The data used in this study have a number of limitations. As noted in the Methods section, information on health facilities for the years 2003 and 2012 were obtained from two different sources, although we did not find any discrepancy or inconsistencies that might undermine the comparison. These data did not permit to address important issues concerning quality of care and equitable access to services. While we assessed changes in the number of health facilities, we could not take into account changes in the size, personnel and types of services provided in these facilities or their distribution between urban and rural areas and between wealthier and poorer districts. Moreover, we could not evaluate the effect that the rapid expansion of a largely unregulated private sector in the Kurdistan region had in terms of high-quality health care provision, and the risk that privatisation may pose in terms of affordability of care and related health inequities.

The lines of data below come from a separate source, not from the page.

(** * Verification of the audio-clip synchronisation pipeline (src/index.ts)

    The development embeds [getVideoMeta], [downloadAndEncode] and
    [downloadAudioclip] of src/index.ts as Rocq functions over an explicit
    world (file system, resolution cache, resource index, trace of the
    external calls) and proves the properties the specification states
    about them.

    What the program is given from outside is a parameter of the model:
    the records the store returns, the answers of the video host, what the
    encoding tool leaves on disk, the identifiers of the generator.  The
    library functions the program calls on its own data are written out:
    lodash's [maxBy], sanitize-filename, [path.resolve], [JSON.stringify]
    and [JSON.parse] (on texts whose numbers are integers).  The numeric
    value of a string under unary [+] is taken as given.  The checks made
    before the run starts (lines 18-29), the query of the store (lines
    69-86), the stub of lines 218-228 and the lines written to the console
    are left out. *)

From Stdlib Require Import ZArith QArith Lia Ascii String List.
From Stdlib Require Import DecimalFacts DecimalPos DecimalString.
From stdpp Require Import base option list gmap strings.

Local Open Scope string_scope.
Local Open Scope list_scope.
Local Open Scope Z_scope.

(** ** Values of the language *)

Module JS.

(** A number of the language: [NaN], an infinity, or a finite number
    given by its exact value.  Every double is of this form.  [-0] is not
    told apart from [0]: the program only compares numbers and tests them
    for truthiness, where the two behave alike. *)
Inductive number :=
| NaN
| Infinity (negative : bool)
| Finite (q : Q).

Definition of_Z (z : Z) : number := Finite (inject_Z z).

Definition zero : number := of_Z 0.

(** [n !== n]. *)
Definition is_nan (n : number) : bool :=
  match n with
  | NaN => true
  | _ => false
  end.

(** [a > b]; every comparison with [NaN] is false. *)
Definition gt (a b : number) : bool :=
  match a, b with
  | NaN, _ | _, NaN => false
  | Infinity sa, Infinity sb => sb && negb sa
  | Infinity sa, Finite _ => negb sa
  | Finite _, Infinity sb => sb
  | Finite x, Finite y => Qnum y * QDen x <? Qnum x * QDen y
  end.

(** The raw value of a property that is declared optional and numeric and
    that the code converts with unary [+]: absent, a number, or a string. *)
Inductive value :=
| Undefined
| Num (n : number)
| Str (s : string).

(** Truthiness: [undefined], [0], [NaN] and the empty string are falsy. *)
Definition truthy (x : value) : bool :=
  match x with
  | Undefined => false
  | Num NaN => false
  | Num (Infinity _) => true
  | Num (Finite q) => negb (Qnum q =? 0)
  | Str s => negb (String.eqb s "")
  end.

(** [x || y]. *)
Definition or (x y : value) : value := if truthy x then x else y.

(** Unary [+]: [undefined] gives [NaN], a number itself, a string its
    numeric value.  The numeric value of a string, the language's
    [StringToNumber], is taken as given. *)
Definition ToNumber (StringToNumber : string -> number) (x : value) : number :=
  match x with
  | Undefined => NaN
  | Num n => n
  | Str s => StringToNumber s
  end.

(** Truthiness of an optional string: [undefined] and [""] are falsy. *)
Definition truthy_str (o : option string) : bool :=
  match o with
  | Some "" => false
  | Some _ => true
  | None => false
  end.

End JS.

(** ** Stream descriptors and resolved metadata *)

(** Modelled from the spec: the stream descriptor type of the resolution
    provider (its declaration is not part of src/), section 6:
    [{ hasAudio: bool, audioSampleRate?: number, url: string }].  The code
    does not rely on [audioSampleRate] being a number: it converts the
    value with unary [+] (lines 108 and 116) and tests it as it is (lines
    108 and 109).  The field therefore holds the raw value, which may be
    absent, a number or a string. *)
Record videoFormat := VideoFormat {
  hasAudio : bool;
  audioSampleRate : JS.value;
  format_url : string;
}.
(** C1: [core_tsk_prio tsk prio] gives [tsk] the priority
    max(prio, sup of the priorities of the first waiters of the mutexes
    [tsk] holds) and changes the priority of no other task: the owner of the
    mutex [tsk] waits on is not recomputed.  When the priority of [tsk]
    changes, a ready task is taken out of the ready ring and inserted again
    at the place of its new priority, and a blocked task likewise in the
    queue it waits in; when it does not change, the state is left as it is.
    So the equation [t.prio = max(t.basic, sup ...)] is established for the
    task the function is called on, not along the chain of held mutexes. *)
Theorem core_tsk_prio_single_level s tsk prio ms r1 r2 w1 w2 fuel :
  held s tsk ms ->
  (rd s tsk f_id = ID_READY ->
     ring s IDLE (r1 ++ tsk :: r2) /\ rd s IDLE f_prio = 0 /\
     0 <= effective s prio ms /\
     forall x, x ∈ r1 ++ r2 -> 0 <= rd s x f_prio) ->
  (rd s tsk f_id = ID_DELAYED ->
     waitq s (rd s tsk f_guard) (w1 ++ tsk :: w2) /\
     forall m, m ∈ ms -> m ∉ rd s tsk f_guard :: w1 ++ tsk :: w2) ->
  (forall m, m ∈ ms -> rd s m f_queue ≠ tsk) ->
  (length ms + length (r1 ++ r2) + length (w1 ++ w2) + 1 < fuel)%nat ->
  exists s',
    core_tsk_prio OS_ROBIN IDLE fuel s tsk prio = Some s' /\
    held s' tsk ms /\
    rd s' tsk f_prio = effective s' prio ms /\
    effective s' prio ms = effective s prio ms /\
    (forall p, p ≠ tsk -> rd s' p f_prio = rd s p f_prio) /\
    (rd s tsk f_prio = effective s prio ms -> s' = s) /\
    (rd s tsk f_prio ≠ effective s prio ms ->
       (rd s tsk f_id = ID_READY ->
          ring s' IDLE (placed (fun x => rd s' x f_prio) tsk (r1 ++ r2)) /\
          rd s' tsk f_id = ID_READY) /\
       (rd s tsk f_id = ID_DELAYED ->
          waitq s' (rd s tsk f_guard)
            (placed (fun x => rd s' x f_prio) tsk (w1 ++ w2)) /\
          rd s' tsk f_guard = rd s tsk f_guard /\
          rd s' tsk f_id = ID_DELAYED)).
Proof.
  intros [H0 Hl] Hready Hdelayed Hself Hf.
  unfold core_tsk_prio.
  rewrite (core_tsk_prio_scan_effective s ms _ prio fuel Hl H0) by lia.
  simpl. set (e := effective s prio ms).
  destruct (rd s tsk f_prio =? e) eqn:E.
  { apply Z.eqb_eq in E. exists s. done. }
  apply Z.eqb_neq in E.
  set (s1 := wr s tsk f_prio e).
  assert (F1 : forall p f, f ≠ f_prio -> rd s1 p f = rd s p f).
  { intros. unfold s1. by rewrite rd_wr_field. }
  assert (P1 : forall p, p ≠ tsk -> rd s1 p f_prio = rd s p f_prio).
  { intros. unfold s1. by rewrite rd_wr_ptr. }
  assert (Final : forall s', 
    (forall p, rd s' p f_list = rd s p f_list) ->
    (forall p, rd s' p f_prio = rd s1 p f_prio) ->
    (forall m, m ∈ ms -> rd s' m f_queue = rd s m f_queue) ->
    held s' tsk ms /\ rd s' tsk f_prio = effective s' prio ms /\
    effective s' prio ms = effective s prio ms /\
    (forall p, p ≠ tsk -> rd s' p f_prio = rd s p f_prio)).
  { intros s' Gl Gp Gq.
    assert (Ee : effective s' prio ms = e).
    { apply effective_frame; [done|]. intros m Hm Hq.
      rewrite Gp. apply P1. by apply Hself. }
    split; [by apply (held_frame s)|]. split.
    - rewrite Ee, Gp. unfold s1. apply rd_wr_same.
    - split; [done|]. intros p Hp. rewrite Gp. by apply P1. }
  rewrite !F1 by done.
  destruct (rd s tsk f_id =? ID_READY) eqn:Eid.
  { apply Z.eqb_eq in Eid.
    destruct (Hready Eid) as (HR & Hidle & He & Hpos).
    set (s2 := core_tsk_remove s1 tsk).
    assert (F2 : forall p f, f ≠ f_id -> f ≠ f_prev -> f ≠ f_next ->
                   rd s2 p f = rd s1 p f).
    { intros. by apply priv_rdy_remove_other. }
    assert (HR1 : ring s1 IDLE (r1 ++ tsk :: r2)).
    { eapply ring_frame; [| |exact HR]; intros; by apply F1. }
    assert (HR2 : ring s2 IDLE (r1 ++ r2)) by (by apply ring_remove).
    assert (Htr : tsk ∉ IDLE :: r1 ++ r2).
    { destruct HR as (N & _). apply NoDup_cons in N as [N1 N2].
      apply NoDup_app in N2 as (N3 & N4 & N5).
      apply NoDup_cons in N5 as [N5 N6].
      rewrite elem_of_cons, elem_of_app. intros [E'|[H|H]]; [|apply (N4 tsk H)|done].
      - rewrite <- E' in N1. set_solver.
      - set_solver. }
    destruct (priv_tsk_insert_walks IDLE s2 (r1 ++ r2) tsk fuel HR2)
      as (k1 & k2 & Hk & Hins & Hge & Hlt).
    { rewrite F2 by done. rewrite P1; [done|]. intros ->. set_solver. }
    { rewrite F2 by done. unfold s1. rewrite rd_wr_same. done. }
    { lia. }
    set (s3 := priv_rdy_insert s2 tsk ID_READY (hd IDLE k2)) in *.
    assert (F3 : forall p f, f ≠ f_id -> f ≠ f_prev -> f ≠ f_next ->
                   rd s3 p f = rd s1 p f).
    { intros. unfold s3. rewrite priv_rdy_insert_other by done. by apply F2. }
    assert (HR3 : ring s3 IDLE (k1 ++ tsk :: k2)).
    { apply ring_insert; by rewrite <- Hk. }
    assert (Hpl : placed (fun x => rd s3 x f_prio) tsk (r1 ++ r2)
                  = k1 ++ tsk :: k2).
    { rewrite Hk. apply (placed_split _ tsk IDLE).
      - intros x Hx. rewrite F3 by done. rewrite P1.
        + apply Hpos. by rewrite Hk.
        + intros ->. apply Htr. rewrite Hk. set_solver.
      - destruct Hge as [Hge|Hge]; [left|right].
        + rewrite F3 by done. by rewrite F2 in Hge.
        + intros x Hx. specialize (Hge x Hx). rewrite !F2 in Hge by done.
          by rewrite !F3.
      - destruct Hlt as [Hlt|Hlt]; [by left|right].
        rewrite !F2 in Hlt by done. by rewrite !F3. }
    assert (Hid3 : rd s3 tsk f_id = ID_READY).
    { unfold s3. rewrite priv_rdy_insert_id. by rewrite decide_True. }
    unfold core_tsk_insert. rewrite Hins. simpl.
    assert (Fin3 : forall s', (forall p f, rd s' p f = rd s3 p f) ->
      held s' tsk ms /\ rd s' tsk f_prio = effective s' prio ms /\
      effective s' prio ms = effective s prio ms /\
      (forall p, p ≠ tsk -> rd s' p f_prio = rd s p f_prio) /\
      (rd s tsk f_prio = e -> s' = s) /\
      (rd s tsk f_prio ≠ e ->
       (rd s tsk f_id = ID_READY ->
          ring s' IDLE (placed (fun x => rd s' x f_prio) tsk (r1 ++ r2)) /\
          rd s' tsk f_id = ID_READY) /\
       (rd s tsk f_id = ID_DELAYED ->
          waitq s' (rd s tsk f_guard)
            (placed (fun x => rd s' x f_prio) tsk (w1 ++ w2)) /\
          rd s' tsk f_guard = rd s tsk f_guard /\
          rd s' tsk f_id = ID_DELAYED))).
    { intros s' G.
      destruct (Final s') as (A1 & A2 & A3 & A4).
      - intros. rewrite G, F3 by done. by apply F1.
      - intros. rewrite G. by apply F3.
      - intros. rewrite G, F3 by done. by apply F1.
      - split; [done|]. split; [done|]. split; [done|]. split; [done|].
        split; [done|]. intros _. split.
        + intros _. split; [|by rewrite G].
          rewrite (placed_ext (fun x => rd s3 x f_prio)); [|intros; apply G].
          rewrite Hpl. eapply ring_frame; [| |exact HR3]; intros; apply G.
        + intros Hd. rewrite Eid in Hd. done. }
    destruct (OS_ROBIN =? 0); [eexists; split; [done|by apply Fin3]|].
    destruct (_ >? _); eexists; (split; [done|]); by apply Fin3. }
  destruct (rd s tsk f_id =? ID_DELAYED) eqn:Eid2.
  { apply Z.eqb_eq in Eid2. apply Z.eqb_neq in Eid.
    destruct (Hdelayed Eid2) as (HQ & Hms).
    set (obj := rd s tsk f_guard) in *.
    set (s2 := core_tsk_unlink s1 tsk 0).
    assert (HQ1 : waitq s1 obj (w1 ++ tsk :: w2)).
    { eapply waitq_frame; [| |exact HQ]; intros; by apply F1. }
    assert (HQ2 : waitq s2 obj (w1 ++ w2)) by (by apply waitq_unlink).
    assert (Hg2 : rd s2 tsk f_guard = obj).
    { unfold s2. rewrite core_tsk_unlink_other by done. by apply F1. }
    rewrite Hg2.
    assert (NDq : NoDup (obj :: w1 ++ tsk :: w2)) by (by destruct HQ).
    assert (Ht0 : tsk ≠ 0).
    { destruct HQ as (_ & Hz & _). set_solver. }
    assert (Htq : tsk ∉ obj :: w1 ++ w2).
    { apply NoDup_cons in NDq as [N1 N2]. apply NoDup_app in N2 as (N3 & N4 & N5).
      apply NoDup_cons in N5 as [N5 N6].
      rewrite elem_of_cons, elem_of_app. intros [E'|[H|H]]; [|apply (N4 tsk H)|done].
      - rewrite <- E' in N1. set_solver.
      - set_solver. }
    destruct (waitq_append s2 obj (w1 ++ w2) tsk fuel HQ2 Htq Ht0)
      as (s' & k1 & k2 & Hk & Happ & HQ' & Hge & Hlt & Hg' & _ & Gq & Go & _).
    { lia. }
    exists s'. split; [done|].
    destruct (Final s') as (A1 & A2 & A3 & A4).
    - intros. rewrite Go by done. unfold s2.
      rewrite core_tsk_unlink_other by done. by apply F1.
    - intros. rewrite Go by done. unfold s2.
      by rewrite core_tsk_unlink_other.
    - intros m Hm. specialize (Hms m Hm).
      assert (Hback : rd s1 tsk f_back = hd obj (reverse w1)).
      { destruct HQ1 as (_ & _ & _ & Hb). apply backs_app in Hb as [_ Hb].
        simpl in Hb. tauto. }
      rewrite Gq.
      + unfold s2. rewrite core_tsk_unlink_queue, Hback.
        rewrite decide_False by (intros ->; set_solver).
        rewrite decide_False; [by apply F1|].
        intros ->. apply Hms.
        destruct (hd_reverse_in obj w1) as [->|H]; set_solver.
      + intros ->. set_solver.
      + set_solver.
    - split; [done|]. split; [done|]. split; [done|]. split; [done|].
      split; [done|]. intros _. split; [intros Hr; by rewrite Hr in Eid|].
      intros _. split; [|split; [done|]].
      + assert (Ep : forall x, rd s' x f_prio = rd s2 x f_prio).
        { intros. by rewrite Go. }
        rewrite (placed_ext (fun x => rd s2 x f_prio)); [|done].
        rewrite Hk. rewrite (placed_at _ tsk 0 k1 k2); done.
      + rewrite Go by done. unfold s2.
        rewrite core_tsk_unlink_other by done. by rewrite F1. }
  exists s1. split; [done|].
  destruct (Final s1) as (A1 & A2 & A3 & A4); intros; try done; try by apply F1.
  apply Z.eqb_neq in Eid, Eid2.
  split; [done|]. split; [done|]. split; [done|]. split; [done|].
  split; [done|]. intros _. split; intros Hx; by rewrite Hx in *.
Qed.
(* ===== verification/_CoqProject ===== *)
-Q . S2P
Prelude.v
Float64.v
Market.v
MarketData.v
Indicator.v
Structure.v
Liquidity.v
Zone.v
CandleEvidence.v
Fib.v
KeyLevel.v
Trendline.v
Regime.v
GoTime.v
Session.v
Mad.v
Confluence.v
Momentum.v
Reaction.v
Barrier.v
FloatDiv.v
Quality.v
TechniqueBars.v
TechniqueZones.v
TechniqueInstances.v
TechniqueScore.v
TechniqueCompat.v
TechniqueState.v
StructuralFacts.v
StructuralRegions.v
StructuralDerive.v
ScalpContacts.v
ScalpRange.v
LegacyRead.v
Context.v
Opportunity.v
Detector.v
TechniqueDecision.v
StopBudget.v
TechniqueCandidate.v
LevelEpisode.v
StrategyView.v
Crt.v
CrtStrategy.v
SweepEvidence.v
ScalpContext.v
RangeScalp.v
ImpulseRetrace.v
FlipZone.v
TrendlineStrategy.v
ImpulsePullback.v
ShockRetest.v
OpportunityBook.v
Arbitration.v
Publisher.v
Registry.v
Policy.v
Facts.v
Worker.v
WorkerState.v
(** The [unicode] tables, consulted for runes of any script. *)
Record Unicode := mkUnicode { IsLetter : Z → bool; IsDigit : Z → bool; ToUpper : Z → Z; ToLower : Z → Z }.
(** [unicode.IsSpace]. *)
Definition is_space (r : Z) : bool :=
  in_range 9 13 r || (r =? 32)%Z || (r =? 133)%Z || (r =? 160)%Z || (r =? 5760)%Z || in_range 8192 8202 r ||
  (r =? 8232)%Z || (r =? 8233)%Z || (r =? 8239)%Z || (r =? 8287)%Z || (r =? 12288)%Z.
Fixpoint drop_space (rs : list Z) : list Z :=
  match rs with r :: rest => if is_space r then drop_space rest else rs | [] => [] end.
(** [strings.TrimSpace], [strings.ToUpper], [strings.ToLower], [strings.Contains] on runes. *)
Definition TrimSpace (rs : list Z) : list Z := reverse (drop_space (reverse (drop_space rs))).
Definition upper_trimmed (u : Unicode) (s : string) : list Z := map (ToUpper u) (TrimSpace (runes s)).
Definition lower_trimmed (u : Unicode) (s : string) : list Z := map (ToLower u) (TrimSpace (runes s)).
Fixpoint contains_runes (rs sub : list Z) : bool :=
  bool_decide (take (length sub) rs = sub) || match rs with _ :: rest => contains_runes rest sub | [] => false end.
Definition ascii_unicode : Unicode :=
  mkUnicode (λ r, in_range 65 90 r || in_range 97 122 r) (in_range 48 57)
    (λ r, if in_range 97 122 r then (r - 32)%Z else r) (λ r, if in_range 65 90 r then (r + 32)%Z else r).
Example trimmed_example : upper_trimmed ascii_unicode " Buy " = runes "BUY" ∧
  contains_runes (lower_trimmed ascii_unicode "Swing LOW") (runes "low") = true.
Proof. split; reflexivity. Qed.

(** * Loops *)

(** The half-interval loop every sorted lookup of the code uses:
    [for lo < hi { mid := (lo + hi) / 2; if below mid { lo = mid + 1 } else { hi = mid } }]. *)
Fixpoint bsearch_loop (fuel : nat) (below : nat → bool) (lo hi : nat) : nat :=
  match fuel with
  | O => lo
  | S fuel =>
      if (lo <? hi)%nat then
        let mid := ((lo + hi) / 2)%nat in
        if below mid then bsearch_loop fuel below (mid + 1) hi
        else bsearch_loop fuel below lo mid
      else lo
  end.
(** [hi - lo] halves at every turn, so [n] turns are enough for an interval of length [n]. *)
Definition bsearch (n : nat) (below : nat → bool) : nat := bsearch_loop n below 0 n.

Lemma bsearch_loop_spec fuel below lo hi :
  (hi - lo <= fuel)%nat → (lo <= hi)%nat →
  (∀ i j, (i <= j)%nat → below j = true → below i = true) →
  (∀ i, (i < lo)%nat → below i = true) →
  let k := bsearch_loop fuel below lo hi in
  (lo <= k <= hi)%nat ∧ (∀ i, (i < k)%nat → below i = true) ∧
  (∀ i, (k <= i < hi)%nat → below i = false).
Proof.
  intros Hf Hle Hmono. revert lo hi Hf Hle.
  induction fuel as [|fuel IH]; intros lo hi Hf Hle Hlo; cbn [bsearch_loop].
  { split_and!; try lia; auto. }
  destruct (Nat.ltb_spec lo hi) as [Hlt|]; [|split_and!; try lia; auto].
  set (mid := ((lo + hi) / 2)%nat).
  assert (lo <= mid < hi)%nat as Hmid.
  { unfold mid. split; [apply Nat.div_le_lower_bound; lia|apply Nat.Div0.div_lt_upper_bound; lia]. }
  destruct (below mid) eqn:Hb.
  - destruct (IH (mid + 1)%nat hi) as (H1 & H2 & H3); [lia..| |split_and!; try lia; done].
    intros i Hi. apply (Hmono _ mid); [lia|done].
  - destruct (IH lo mid) as (H1 & H2 & H3); [lia..|done|].
    split_and!; try lia; [done|]. intros i Hi.
    destruct (decide (i < mid)%nat); [apply H3; lia|].
    destruct (below i) eqn:Hi'; [|done].
    by rewrite (Hmono mid i) in Hb by (lia || done).
Qed.

Lemma bsearch_spec n below :
  (∀ i j, (i <= j)%nat → below j = true → below i = true) →
  let k := bsearch n below in
  (k <= n)%nat ∧ (∀ i, (i < k)%nat → below i = true) ∧ (∀ i, (k <= i < n)%nat → below i = false).
Proof.
  intros H. destruct (bsearch_loop_spec n below 0 n) as ([_ ?] & ? & ?); auto; lia.
Qed.

Lemma bsearch_loop_ext fuel f g : ∀ lo hi, (∀ i, (i < hi)%nat → f i = g i) → bsearch_loop fuel f lo hi = bsearch_loop fuel g lo hi.
Proof.
  induction fuel as [|fuel IH]; intros lo hi H; cbn [bsearch_loop]; [done|]. destruct (lo <? hi)%nat eqn:E; [|done]. apply Nat.ltb_lt in E.
  assert ((lo + hi) / 2 < hi)%nat by (apply Nat.Div0.div_lt_upper_bound; lia).
  cbv zeta. rewrite H by lia. destruct (g _); apply IH; intros; apply H; lia.
Qed.
(** The predicate only has to be monotone on the range searched. *)
Lemma bsearch_spec_bounded n below :
  (∀ i j, (i <= j < n)%nat → below j = true → below i = true) →
  let k := bsearch n below in
  (k <= n)%nat ∧ (∀ i, (i < k)%nat → below i = true) ∧ (∀ i, (k <= i < n)%nat → below i = false).
Proof.
  intros H. set (g := λ i, (i <? n)%nat && below i). assert (E : bsearch n below = bsearch n g).
  { apply bsearch_loop_ext. intros i Hi. unfold g. by destruct (Nat.ltb_spec i n); [|lia]. }
  rewrite E. destruct (bsearch_spec n g) as (H1 & H2 & H3).
  { intros i j Hij. unfold g. intros [Hj%Nat.ltb_lt Hb]%andb_true_iff. destruct (Nat.ltb_spec i n); [|lia]. cbn. apply (H i j); [lia|done]. }
  split; [done|]. split; intros i Hi.
  - specialize (H2 i Hi). unfold g in H2. by apply andb_true_iff in H2 as [_ ?].
  - specialize (H3 i Hi). unfold g in H3. destruct (Nat.ltb_spec i n); [done|lia].
Qed.

Lemma bsearch_le n f : bsearch n f ≤ n.
Proof.
  unfold bsearch. assert (H : ∀ fuel lo hi, lo ≤ hi → bsearch_loop fuel f lo hi ≤ hi); [|apply H; lia].
  induction fuel as [|fuel IH]; intros lo hi Hl; cbn [bsearch_loop]; [done|]. destruct (Nat.ltb_spec lo hi); [|done]. cbv zeta.
  assert ((lo + hi) / 2 < hi) by (apply Nat.Div0.div_lt_upper_bound; lia).
  destruct (f _); [apply IH; lia|]. transitivity ((lo + hi) / 2); [|lia]. apply IH. apply Nat.div_le_lower_bound; lia.
Qed.
(** The element before the place a binary search finds satisfies the predicate, sorted or not. *)
Lemma bsearch_before n f : match bsearch n f with O => True | S k => f k = true end.
Proof.
  unfold bsearch. assert (H : ∀ fuel lo hi, match lo with O => True | S k => f k = true end → match bsearch_loop fuel f lo hi with O => True | S k => f k = true end).
  { induction fuel as [|fuel IH]; intros lo hi Hlo; cbn [bsearch_loop]; [done|]. destruct (lo <? hi)%nat; [|done]. cbv zeta.
    destruct (f ((lo + hi) / 2)) eqn:E; apply IH; [by rewrite Nat.add_1_r|done]. }
  by apply H.
Qed.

The expansion of facilities is indeed necessary but not sufficient to ensure the right to health care for all Iraqis. Further research is needed to measure the performance and accessibility of public and private health facilities.

Conclusions

Continuing insecurity and political instability hamper both public and private investments in health infrastructure in countries emerging from conflict and thus pose major challenges to health system recovery. This is particularly evident in the case of Iraq a the decade after the 2003 US-led invasion. The autonomous Kurdistan region, which has been relatively stable from 2003 onwards, has experienced significant progress in expanding the number of public and private health facilities, although still much should be done to reach the standards of neighbouring countries. The situation in the rest of Iraq is a cause for major concern. The slow pace of improvement in the expansion of health facilities is largely attributable to the dire security situation. Due to persistent and growing insecurity, it is unlikely that significant private investments in the health sector will occur in the short-term. This highlights the need for the new Iraqi government, together with international donors, to urgently scale-up resources and commit to strengthening the network of health facilities in underserved areas. Promoting political inclusiveness, transparency in decision-making and accountability in public financial management should be priorities, at both the central and governorate levels.